Allow Me To Be Useful

Sick today. Ugg. Inbetween utter uselessness and brain-fogged-ness, I attempted to get some stuff accomplished.

First, I discovered some things this week you might enjoy:

Hub spot. It’s a blog about marketing. In the last week or so, they’ve written about how to format QR codes, how to use Pinterest as a marketing tool, using Social Media and much more. It’s written with a lot of ease. Not a lot of garbled techno jargin that gives you a headache and makes you whiny and wanting more wine with that. Really, really good content.

I am stuck on my copyright page. There’s stuff I’m sure is supposed to go there, but I don’t know what or where or why. All those numbers on the bottom of other books’ copyright pages? Going through every printed book I can find doesn’t really tell me the specifics to where I’d feel confident that I know what I’m writing. So I went searching for an eBook I stumbled upon awhile ago by Joel Friedlander. (Please check out his self-publishing/er blog, The Book Designer for a wealth of tips and articles. I have not, but you can even hire him for editorial, mentoring, consulting, and design help.) Anyway, booklet was entirely about the Copyright. (he has several more $3 booklets, including one on ISBN codes).

I bought my block of ten!

I couldn’t quite remember the name of the book, and ‘copyright’ turned up too many leads.
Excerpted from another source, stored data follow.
Lemma key_exchange_agreement_witness :
  ∃ keyMaterial, length keyMaterial = 256%nat ∧
    deriveRenegotiatedKeyMaterial exampleCrypto (Err io_EOF) false (exampleKeySource x07) (mkKeySource [] (replicate 32 x01) (replicate 32 x02))
      [x0a] [x0b] false = Ok keyMaterial ∧
    deriveRenegotiatedKeyMaterial exampleCrypto (Err io_EOF) false (exampleKeySource x07) (exampleKeySource x08)
      [x0b] [x0a] true = Ok keyMaterial.
Proof.
  refine (key_exchange_agreement exampleCrypto (Err io_EOF) (exampleMessage x07) (exampleMessage x08)
    (examplePayloadOf false x07) (examplePayloadOf true x08) (sentMessage true (exampleMessage x08)) (exampleMessage x07) [x0a] [x0b] _ _ _ _ _).
  - apply exampleCrypto_laws.
  - vm_compute. reflexivity.
  - vm_compute. reflexivity.
  - vm_compute. reflexivity.
  - vm_compute. reflexivity.
Defined.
So I typed in his name. And I found a monthly Self-Publishing magazine he co-writes. $.99, so I downloaded it.

Holy crap! It included articles on what I’m trying to work on now: Twitter, email subscription sign-ups for your blog/website, and appropriate content for your self-publisher website. That’s as far as I’ve gotten through, as I’m working on the things as soon as I read them.

I chose MailChimp of the three suggested as they have a free plan. I’m not sure I’m liking them, though. I put an email subscription form into my Facebook page and signed myself up as a test, and it displays my publishing address in the thank you. I do not like this AT ALL, but it claims it’s by law. I don’t ever see other people’s physical addresses in other ‘thank you for subscribing pages’. It makes me feel really vulnerable, to have that made overly known. They aren’t user friendly for people who don’t understand computer language. I’m finding it hard to navigate through their site and formulate my lists. My brain is fogged, but still.

Weebly is cutting off most of their ‘Subscribe’ button that I’ve embedded onto my website. So maybe they don’t like them much, either. WordPress apparently isn’t liking my Twitter or Facebook, either…….

Hope you find some of this helpful in your own pursuits!